Except it doesn’t feel like Stiles will ever reach _in a few hours_ because this movie is stringing him along one shiver at a time, and no, as a boy who spends the majority of his time chasing after deadly werewolves and has never once written out a copy of his will, he should not get fucking scared.

Except he does, and it makes Stiles feel like the kind of person who can’t sit through a single horror movie without making excuses about going to the bathroom and spending at least three minutes sitting in the bathtub thinking about rainbows and puppies and fearing the dark hallway all the while. Gore and horror and darkness never used to spook him so badly, back in the days when he thought werewolf costumes on eBay were great Halloween ideas and he would have the balls to do Bloody Mary in the bathroom when Scott chickened out. He supposes what’s different now is that he knows that stuff like this exists, maybe not poltergeists or demonic spirits, but _who knows_ , really. Finding out about werewolves is like opening a Pandora’s box of endless potential nightmares, and maybe one day he’ll leave school and walk home and turn around and there’s Edward Cullen, thirsting for blood and prowling for his next victim.

“It’s almost endearing how scared you are,” Peter says halfway through the movie, sounding perfectly composed. Then again, Peter can crawl through the hallways with fangs at the ready if he’s ever worried that a Stephen King novel will materialize and follow him home. All Stiles has is the baseball bat he stole from Scott’s room. “Real life is scarier than this stuff when it comes to what you’ve seen.”

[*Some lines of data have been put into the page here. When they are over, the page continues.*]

(* ===== verification/ResolveLaws.v ===== *)
(** * What a resolved configuration promises

    Endpoints are addresses with a port in range; an explicit DCS locator
    replaces the DCS section of the file with everything in it; timeouts are
    positive; redaction hides every value under a secret-shaped key of a mapping
    with text keys. *)

From S2P Require Secret SecretLaws.
From S2P Require Import Prelude GoStrings GoErrors Values Assoc Config ConfigProject ConfigLaws.

(** ** Addresses *)

Lemma has_lacks c s : has c s = false ↔ lacks c s.
Proof. done. Qed.

(** A text with neither bracket. *)
Definition unbracketed (s : string) : Prop := lacks "[" s ∧ lacks "]" s.

Lemma unbracketed_app s t : unbracketed (s +:+ t) ↔ unbracketed s ∧ unbracketed t.
Proof. unfold unbracketed. rewrite !lacks_app. tauto. Qed.

Lemma SplitHostPort_plain s : unbracketed s →
  SplitHostPort s = match CutLast ":" s with
                    | Some (host, port) => if has ":" host then None else Some (host, port)
                    | None => None
                    end.
Proof.
  intros [H1 H2]. unfold SplitHostPort.
  assert (∀ r, s ≠ String "[" r) as Hne by (intros r ->; by apply lacks_cons in H1 as [? _]).
  assert (has "[" s = false) as E1 by done. assert (has "]" s = false) as E2 by done.
  destruct s as [|[[] [] [] [] [] [] [] []] r]; try by destruct (Hne r).
  all: rewrite ?E1, ?E2; destruct (CutLast _ _) as [[? ?]|]; [|done]; by rewrite !orb_false_r.
Qed.

Lemma SplitHostPort_joined host port :
  lacks ":" host → unbracketed host → lacks ":" port → unbracketed port →
  SplitHostPort (host +:+ String ":" port) = Some (host, port).
Proof.
  intros Hh Hhb Hp Hpb. rewrite SplitHostPort_plain.
  - rewrite CutLast_app by done. by rewrite (proj2 (has_lacks _ _) Hh).
  - apply unbracketed_app. split; [done|]. split; apply lacks_cons; by split; [|apply Hpb].
Qed.

Lemma SplitHostPort_bracketed host port :
  unbracketed host → lacks ":" port → unbracketed port →
  SplitHostPort ("[" +:+ host +:+ "]:" +:+ port) = Some (host, port).
Proof.
  intros [H1 H2] Hp [H3 H4].
  change ("[" +:+ host +:+ "]:" +:+ port) with (String "[" (host +:+ String "]" (String ":" port))).
  cbn. rewrite Cut_app by done.
  assert (has "[" (host +:+ String "]" (String ":" port)) = false) as ->.
  { apply has_lacks, lacks_app. split; [done|]. by repeat (apply lacks_cons; split; [done|]). }
  by rewrite (proj2 (has_lacks _ _) Hp), (proj2 (has_lacks _ _) H4).
Qed.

Stiles looks over at him, the room dark except for the bright light emanating from the laptop licking up Peter’s face. He has no idea when it got dark, how they passed a whole evening together without anybody threatening to cause concussions to the other. 

“That’s kind of the point,” Stiles says, and waits a beat. “How did you know?”

Peter snorts like it’s obvious and leans over to press his thumb into Stiles’ pulse point at his neck. He feels his rapid heartbeat against Peter’s touch and gets why. A part of him hates being this transparent in front of all of his friends, and another part feels like this is what he gets for ever lying to his mother about eating all those cookies for dinner.

“Should I turn the lights on?” Peter offers, sounding amused. Stiles leans over to shove him in the arm and Peter catches him by the wrist, snagging his hand in his grip and using it as leverage to hoist himself into Stiles’ lap.

He blocks out the light of the laptop, nothing but the ominous soundtrack left to torment Stiles’ ears, but there’s even scarier things at hand than horror movie scores because Peter is straddling his hips, a heavy weight of a strong body sitting on his thighs and looming over him as one giant shadow. Stiles reaches out and feels what he thinks is an ear, mapping out Peter’s face.

“Get off,” Stiles says, wiggling his hips. The bed is pushed against his back to keep him propped upright and the mass on his legs is constricting, but Peter doesn’t bother moving, instead cupping Stiles’ neck in his hands and sliding his thumbs over his collarbone. Peter is always cold lately, chilled to the bone like he’s spending hours at a time secluded in freezers, and Stiles is about to ask why when Peter leans in and pulls on his earlobe with his teeth.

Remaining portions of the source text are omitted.